Why would Wisconsin, with its rich abundance of lakes and forests, even consider opening its door to the mining industry? the retired elementary school principal from Ladysmith would ask.
Why jeopardize all that, he'd say, for an industry with a truly wretched past -- as evidenced by the scarred landscapes of northern Minnesota and Michigan's U.P.?
And nobody knew more about the industry's misdeeds than Churchill and his wife Evelyn, who spent many summers in the 1970s and '80s checking out mine sites throughout the United States and Canada.
"If there's an open pit mine that hasn't caused major pollution, I'd like the (Wisconsin) Department of Natural Resources to show me where it is," he grumbled in 1991, shortly after the DNR approved permits that allowed the Flambeau Mining Co. -- a subsidiary of Utah-based Kennecott Minerals Co. and British mining giant Rio Tinto -- to build a 32-acre open pit copper mine near the Flambeau River in northwestern Wisconsin.

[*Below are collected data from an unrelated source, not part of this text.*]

(** * The download-proxy services: a shallow embedding and its properties

    The repository holds three near-duplicate Express services.

    - [Direct]   (src/index.js, first service; src/unnamed/part_000):
      GET /api/video/download?url=&filename=&quality= resolves a YouTube
      URL with [getVideoInfo], selects a format, and relays the bytes of
      the selected (or the caller-supplied) URL with [response.pipe(res)].
    - [Tracked]  (src/index.js, second service):
      GET /api/video/download?videoUrl=&itag=&filename= spawns yt-dlp,
      writes its stdout to the response and keeps an [activeDownloads]
      entry per download; DELETE /api/downloads/:id removes an entry.
    - [Streamed] (src/unnamed/part_001): as [Tracked] without the table.

    External collaborators (yt-dlp, the upstream HTTP server, the clock,
    the URL parser) are arguments of the handlers: a [World] record gives
    what each call returns.  Asynchronous callbacks are a step function on
    an explicit state, one step per event. *)

From Stdlib Require Import ZArith String Ascii List Lia Bool Sorted DecimalString.
From Stdlib Require DecimalPos DecimalFacts.
From stdpp Require Import gmap strings.
Import ListNotations.
Local Open Scope Z_scope.

(** ** The fragment of JavaScript the services rely on *)

Module Js.

(** Primitive values, as they come out of [JSON.parse] and [req.query].
    [Num n] is the Number whose value is the integer [n] (heights, widths,
    byte sizes, quality ranks): [n] is an integer that a double holds
    exactly, and arithmetic on it is exact as long as it stays a safe
    integer, below 2^53 in magnitude.
    Strings are sequences of units below 256, which agree with JavaScript's
    strings on the ASCII text that URLs, identifiers and labels consist of. *)
Inductive value : Type :=
| Undefined
| Null
| Bool (b : bool)
| Num (n : Z)
| Str (s : string).

(** ToBoolean *)
Definition truthy (v : value) : bool :=
  match v with
  | Undefined | Null => false
  | Bool b => b
  | Num n => negb (n =? 0)
  | Str s => negb (String.eqb s "")
  end.

(** [a === b] *)
Definition strict_eq (a b : value) : bool :=
  match a, b with
  | Undefined, Undefined => true
  | Null, Null => true
  | Bool x, Bool y => Bool.eqb x y
  | Num x, Num y => x =? y
  | Str x, Str y => String.eqb x y
  | _, _ => false
  end.

(** [a || b] *)
Definition or (a b : value) : value := if truthy a then a else b.

(** *** Number::toString

    A safe integer is printed in full. From 2^53 on, the digits are those
    of the shortest decimal that still reads back as the same double, the
    closest one if there are several; it is printed in full when it has at
    most 21 digits, and as [d.ddde+x] otherwise. *)

Definition safe (n : Z) : bool := Z.abs n <? 2 ^ 53.

(** The spacing of the doubles at [n], for [n] from 2^52 on. *)
Definition ulp (n : Z) : Z := 2 ^ (Z.log2 n - 52).

(** The decimal [c] is read as the double [n]: it lies within half a spacing
    above and half a spacing (a quarter at a power of two) below, the bounds
    included when the significand of [n] is even. *)
Definition reads_as (n c : Z) : bool :=
  let u := ulp n in
  let below := if n =? 2 ^ Z.log2 n then u else 2 * u in
  let d := 4 * (c - n) in
  if Z.even (n / u)
  then (- below <=? d) && (d <=? 2 * u)
  else (- below <? d) && (d <? 2 * u).

(** The decimal with the most trailing zeros, at least [j], that reads as
    [n]; of two such, the closer one, and the even one in a tie. *)
Fixpoint shortest (j : nat) (n : Z) : Z :=
  let p := 10 ^ Z.of_nat j in
  let down := n / p * p in
  let up := down + p in
  let found :=
    match reads_as n down && (0 <? down), reads_as n up with
    | true, true =>
        if n - down <? up - n then Some down
        else if up - n <? n - down then Some up
        else if Z.even (down / p) then Some down else Some up
    | true, false => Some down
    | false, true => Some up
    | false, false => None
    end in
  match found, j with
  | Some c, _ => c
  | None, S j' => shortest j' n
  | None, O => n
  end.

Fixpoint strip_zeros (fuel : nat) (c : Z) : Z :=
  match fuel with
  | S fuel' => if (c mod 10 =? 0) && negb (c =? 0) then strip_zeros fuel' (c / 10) else c
  | O => c
  end.

Definition decimal (n : Z) : string := NilZero.string_of_int (Z.to_int n).

(** The numeral of a positive integer that is not a safe integer. *)
Definition large (n : Z) : string :=
  let c := shortest (Z.to_nat (Z.log2 n)) n in
  let digits := String.length (decimal c) in
  if (digits <=? 21)%nat then decimal c
  else
    match decimal (strip_zeros digits c) with
    | String d EmptyString =>
        String d ("e+" ++ decimal (Z.of_nat digits - 1))
    | String d r =>
        String d ("." ++ r ++ "e+" ++ decimal (Z.of_nat digits - 1))
    | EmptyString => EmptyString
    end.

Definition number_to_string (n : Z) : string :=
  if safe n then decimal n
  else if n <? 0 then String "-" (large (- n))
  else large n.

(** ToString *)
Definition to_string (v : value) : string :=
  match v with
  | Undefined => "undefined"
  | Null => "null"
  | Bool true => "true"
  | Bool false => "false"
  | Num n => number_to_string n
  | Str s => s
  end.

(** [a + b] when one operand is a string *)
Definition concat (a b : value) : value :=
  Str (to_string a ++ to_string b).

(** A query parameter: absent, or a string. *)
Definition param_truthy (p : option string) : bool :=
  match p with
  | Some s => negb (String.eqb s "")
  | None => false
  end.

(** White space and line terminators, the class of [\s] and of the
    trimming of [parseInt]: of the units below 256 these are the tab, the
    line feed, the vertical tab, the form feed, the carriage return, the
    space and the no-break space (160). *)
Definition is_space (c : ascii) : bool :=
  let n := N_of_ascii c in
  ((n =? 32) || ((9 <=? n) && (n <=? 13)) || (n =? 160))%N.

Fixpoint skip_spaces (s : string) : string :=
  match s with
  | String c r => if is_space c then skip_spaces r else s
  | EmptyString => s
  end.

Definition digit_val (c : ascii) : option Z :=
  let n := Z.of_N (N_of_ascii c) in
  if (48 <=? n) && (n <=? 57) then Some (n - 48)
  else if (97 <=? n) && (n <=? 102) then Some (n - 87)
  else if (65 <=? n) && (n <=? 70) then Some (n - 55)
  else None.

(** The longest prefix of digits of the radix, as a number; [None] when
    that prefix is empty. *)
Fixpoint digits (radix : Z) (acc : option Z) (s : string) : option Z :=
  match s with
  | String c r =>
      match digit_val c with
      | Some d =>
          if d <? radix
          then digits radix (Some (radix * default 0 acc + d)) r
          else acc
      | None => acc
      end
  | EmptyString => acc
  end.

(** [parseInt(s)] without a radix argument; [None] is NaN. *)
Definition parseInt_string (s : string) : option Z :=
  let s := skip_spaces s in
  let '(sign, s) :=
    match s with
    | String "-"%char r => (-1, r)
    | String "+"%char r => (1, r)
    | _ => (1, s)
    end in
  let '(radix, s) :=
    match s with
    | String "0"%char (String "x"%char r) => (16, r)
    | String "0"%char (String "X"%char r) => (16, r)
    | _ => (10, s)
    end in
  Z.mul sign <$> digits radix None s.

Definition parseInt (v : value) : option Z := parseInt_string (to_string v).

(** [n || 0] on a number: NaN and 0 both give 0. *)
Definition or_zero (n : option Z) : Z := default 0 n.

(** [s.endsWith(p)] *)
Definition endsWith (p s : string) : bool :=
  let n := String.length s in
  let k := String.length p in
  (k <=? n)%nat && String.eqb (String.substring (n - k) k s) p.

(** [s.toLowerCase()] on ASCII letters *)
Definition lower (c : ascii) : ascii :=
  let n := N_of_ascii c in
  if ((65 <=? n) && (n <=? 90))%N then ascii_of_N (n + 32) else c.

Fixpoint toLowerCase (s : string) : string :=
  match s with
  | EmptyString => EmptyString
  | String c r => String (lower c) (toLowerCase r)
  end.

(** [s.split('/').pop()]: what follows the last slash. *)
Fixpoint last_segment (acc s : string) : string :=
  match s with
  | EmptyString => acc
  | String c r =>
      if Ascii.eqb c "/" then last_segment EmptyString r
      else last_segment (acc ++ String c EmptyString) r
  end.

(** [s.startsWith(p)] *)
Definition startsWith (p s : string) : bool := String.prefix p s.

(** [s.includes(needle)] *)
Fixpoint includes (needle s : string) : bool :=
  String.prefix needle s ||
  match s with
  | String _ r => includes needle r
  | EmptyString => false
  end.

(** *** Percent coding *)

Definition hex_digit (n : N) : ascii :=
  ascii_of_N (if (n <? 10)%N then 48 + n else 55 + n).

Definition unreserved (c : ascii) : bool :=
  let n := N_of_ascii c in
  (((48 <=? n) && (n <=? 57)) || ((65 <=? n) && (n <=? 90)) ||
   ((97 <=? n) && (n <=? 122)))%N ||
  existsb (Ascii.eqb c)
    ["-"; "_"; "."; "!"; "~"; "*"; "'"; "("; ")"]%char.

Churchill, who fought the high-powered mining interests for three decades and achieved legendary status with environmentalists and other grassroots activists, died of prostate cancer early this year at age 90. (His wife passed away in 1996 from a heart ailment.)
But his admirers will be delighted to learn that he fired a parting shot at the industry. It's in the form of a book, "The Buzzards Have Landed!", that he and his friend Laura Furtman completed shortly before his death.
The book, it should be noted, isn't exactly a quick summer read. For one thing, it's 1,180 pages.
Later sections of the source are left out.